Required action: What lines in the records below hold the string "JInt"? Please show them.

Saved entries:
(** * Ledger extraction pipeline: a shallow embedding and its properties

    The development follows the Python sources module by module:
    [schema.py], [scorer.py], [classifier.py], [extractor.py], [pipeline.py],
    [ocr.py], [loader.py] and [batch.py].

    Modelling conventions.
    - Python [str] values are [string]s whose characters are code points
      below 256; [len] is [String.length].
    - A Python [float] is a [pyfloat]: a finite value, held as the exact
      rational, an infinity or NaN. Rounding to 53 bits is not represented;
      overflow is: a result at or beyond the magnitude that a double rounds
      to an infinity is that infinity. Equality of finite values is [==].
      The rule score, computed from constants only, is a rational.
    - A reply of a generative service is read through [json.loads]; the model
      starts from the outcome of that call ([llm_reply]).
    - The text conversions of [str], [int] and [float] that are not
      expanded (rendering a float or a container, reading a numeral) are the
      fields of a [Builtins] record every definition and theorem takes as a
      parameter.
    - Exceptions are values of [exn]; a computation that may raise returns a
      [result], and code that talks to the outside returns an [M], which
      threads the state of the world (service state, cache files, call log).
      Output to the terminal is left out.
    - Paths are those of [os.path] on a POSIX system. The project root, the
      PDF files and the prompt files are parameters of the definitions that
      read them; opening a PDF that is there, rendering a page and saving
      its image are taken to succeed. *)

From Stdlib Require Import ZArith QArith Lqa String Ascii List.
From stdpp Require Import base list strings pretty gmap sorting.

Set Warnings "-register-all".
Open Scope Q_scope.
Open Scope string_scope.

(** ** Text operations of [str] *)

Module Text.

(** [str.isspace] on the code points below 256. *)
Definition isspace (c : ascii) : bool :=
  let n := N_of_ascii c in
  ((9 <=? n) && (n <=? 13) || (28 <=? n) && (n <=? 32)
   || (n =? 133) || (n =? 160))%N.

Fixpoint lstrip (s : string) : string :=
  match s with
  | EmptyString => EmptyString
  | String c rest => if isspace c then lstrip rest else s
  end.

Fixpoint rstrip (s : string) : string :=
  match s with
  | EmptyString => EmptyString
  | String c rest =>
      match rstrip rest with
      | EmptyString => if isspace c then EmptyString else String c EmptyString
      | kept => String c kept
      end
  end.

(** [s.strip()] *)
Definition strip (s : string) : string := rstrip (lstrip s).

(** [str.lower] on one code point below 256. *)
Definition lower_char (c : ascii) : ascii :=
  let n := N_of_ascii c in
  if ((65 <=? n) && (n <=? 90) || (192 <=? n) && (n <=? 214)
      || (216 <=? n) && (n <=? 222))%N
  then ascii_of_N (n + 32) else c.

(** [s.lower()] *)
Fixpoint lower (s : string) : string :=
  match s with
  | EmptyString => EmptyString
  | String c rest => String (lower_char c) (lower rest)
  end.

(** [needle in hay] *)
Fixpoint contains (needle hay : string) : bool :=
  String.prefix needle hay
  || match hay with
     | EmptyString => false
     | String _ rest => contains needle rest
     end.

(** [s in options], for a tuple of strings. *)
Definition one_of (s : string) (options : list string) : bool :=
  existsb (String.eqb s) options.

(** What reading in text mode makes of the characters of a file: every
    CR LF and every other CR is read as LF. *)
Fixpoint universal_newlines (s : string) : string :=
  match s with
  | EmptyString => EmptyString
  | String c rest =>
      if Ascii.eqb c "013"
      then String "010"
             match rest with
             | EmptyString => EmptyString
             | String c' rest' =>
                 if Ascii.eqb c' "010" then universal_newlines rest'
                 else universal_newlines rest
             end
      else String c (universal_newlines rest)
  end.

(** A string all of whose characters are whitespace. *)
Fixpoint all_space (s : string) : bool :=
  match s with
  | EmptyString => true
  | String c rest => isspace c && all_space rest
  end.

End Text.

(** ** Values of [float] *)

Inductive pyfloat : Type :=
| Finite (q : Q)
| PInf
| NInf
| NaN.

(** ** Values decoded from JSON, and exceptions *)

(** [json.loads] reads [NaN], [Infinity] and [-Infinity], and a numeral too
    large for a double as an infinity: a decoded float is any [pyfloat]. *)
Inductive json : Type :=
| JNull
| JBool (b : bool)
| JInt (z : Z)
| JFloat (x : pyfloat)
| JStr (s : string)
| JList (items : list json)
| JDict (fields : list (string * json)).

Inductive exn : Type :=
| TypeError | ValueError | AttributeError | KeyError
| RuntimeError | JSONDecodeError | ServiceError | FileNotFoundError
| OverflowError | ZeroDivisionError.

Inductive result (A : Type) : Type :=
| Ok (a : A)
| Raise (e : exn).
Arguments Ok {A} a.
Arguments Raise {A} e.

#[global] Instance result_ret : MRet result := @Ok.
#[global] Instance result_bind : MBind result := fun A B f m =>
  match m with Ok a => f a | Raise e => Raise e end.

(** [for x in xs: ...] collecting one result per element, stopping at the
    first exception. *)
Fixpoint result_map {A B : Type} (f : A -> result B) (xs : list A)
  : result (list B) :=
  match xs with
  | [] => Ok []
  | x :: rest => y ← f x; ys ← result_map f rest; Ok (y :: ys)
  end.

(** ** Arithmetic and comparisons of [float] *)

Module Float.

(** The least magnitude a double rounds to an infinity: [2^1024 - 2^970]. *)
Definition overflow : Q := inject_Z (2 ^ 1024 - 2 ^ 970).

(** The finite result [q] of an operation, as a float. *)
Definition rounded (q : Q) : pyfloat :=
  if Qle_bool overflow q then PInf
  else if Qle_bool q (- overflow) then NInf
  else Finite q.

(** [float(z)] for an [int] that fits. *)
Definition of_Z (z : Z) : pyfloat := Finite (inject_Z z).

Definition neg (x : pyfloat) : pyfloat :=
  match x with
  | Finite q => Finite (- q)
  | PInf => NInf
  | NInf => PInf
  | NaN => NaN
  end.

(** [x + y] *)
Definition add (x y : pyfloat) : pyfloat :=
  match x, y with
  | NaN, _ => NaN
  | _, NaN => NaN
  | Finite a, Finite b => rounded (a + b)
  | PInf, NInf => NaN
  | NInf, PInf => NaN
  | PInf, _ => PInf
  | _, PInf => PInf
  | NInf, _ => NInf
  | _, NInf => NInf
  end.

(** [x - y] *)
Definition sub (x y : pyfloat) : pyfloat := add x (neg y).

(** The infinity with the sign of [a], or NaN when [a] is zero. *)
Definition infinity_times (inf : pyfloat) (a : Q) : pyfloat :=
  if Qeq_bool a 0 then NaN
  else if Qle_bool 0 a then inf
  else neg inf.

(** [x * y] *)
Definition mul (x y : pyfloat) : pyfloat :=
  match x, y with
  | NaN, _ => NaN
  | _, NaN => NaN
  | Finite a, Finite b => rounded (a * b)
  | Finite a, inf => infinity_times inf a
  | inf, Finite a => infinity_times inf a
  | PInf, PInf => PInf
  | NInf, NInf => PInf
  | PInf, NInf => NInf
  | NInf, PInf => NInf
  end.

Definition is_zero (x : pyfloat) : bool :=
  match x with Finite q => Qeq_bool q 0 | _ => false end.

(** The quotient of [x] by a divisor [y] that is not zero. *)
Definition quotient (x y : pyfloat) : pyfloat :=
  match x, y with
  | NaN, _ => NaN
  | _, NaN => NaN
  | Finite a, Finite b => rounded (a / b)
  | Finite _, _ => Finite 0
  | inf, Finite b => if Qle_bool 0 b then inf else neg inf
  | _, _ => NaN
  end.

(** [x / y]: a zero divisor raises. *)
Definition div (x y : pyfloat) : result pyfloat :=
  if is_zero y then Raise ZeroDivisionError else Ok (quotient x y).

(** [x < y]: no comparison holds of NaN. *)
Definition ltb (x y : pyfloat) : bool :=
  match x, y with
  | NaN, _ => false
  | _, NaN => false
  | Finite a, Finite b => negb (Qle_bool b a)
  | NInf, NInf => false
  | NInf, _ => true
  | _, NInf => false
  | PInf, _ => false
  | Finite _, PInf => true
  end.

(** [x <= y] *)
Definition leb (x y : pyfloat) : bool :=
  match x, y with
  | NaN, _ => false
  | _, NaN => false
  | Finite a, Finite b => Qle_bool a b
  | NInf, _ => true
  | _, PInf => true
  | _, NInf => false
  | PInf, _ => false
  end.

(** [float(z)]: an [int] beyond the range of a double raises. *)
Definition of_int (z : Z) : result pyfloat :=
  if Qle_bool overflow (inject_Z (Z.abs z)) then Raise OverflowError
  else Ok (of_Z z).

(** [int(x)]: truncation toward zero. *)
Definition to_int (x : pyfloat) : result Z :=
  match x with
  | Finite q => Ok (Z.quot (Qnum q) (Zpos (Qden q)))
  | NaN => Raise ValueError
  | _ => Raise OverflowError
  end.

(** [bool(x)] *)
Definition truthy (x : pyfloat) : bool :=
  match x with Finite q => negb (Qeq_bool q 0) | _ => true end.

End Float.

Module Py.

(** [v is None] *)
Definition is_none (v : json) : bool :=
  match v with JNull => true | _ => false end.

(** Truth value of [v], as used by [v or default]. *)
Definition truthy (v : json) : bool :=
  match v with
  | JNull => false
  | JBool b => b
  | JInt z => negb (z =? 0)%Z
  | JFloat x => Float.truthy x
  | JStr s => negb (String.eqb s "")
  | JList items => match items with [] => false | _ => true end
  | JDict fields => match fields with [] => false | _ => true end
  end.

(** The number an ordering comparison sees, an [int] with its exact value;
    [str], [list], [dict] and [None] do not compare with an [int]. *)
Definition number (v : json) : result pyfloat :=
  match v with
  | JBool b => Ok (Finite (if b then 1 else 0))
  | JInt z => Ok (Float.of_Z z)
  | JFloat x => Ok x
  | _ => Raise TypeError
  end.

(** [lo <= v <= hi] *)
Definition between (lo hi : Z) (v : json) : result bool :=
  x ← number v;
  Ok (Float.leb (Float.of_Z lo) x && Float.leb x (Float.of_Z hi)).

(** [v > bound] *)
Definition greater (v : json) (bound : Z) : result bool :=
  x ← number v; Ok (Float.ltb (Float.of_Z bound) x).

Your response:
| JInt (z : Z)
  | JInt z => negb (z =? 0)%Z
  | JInt z => Ok (Float.of_Z z)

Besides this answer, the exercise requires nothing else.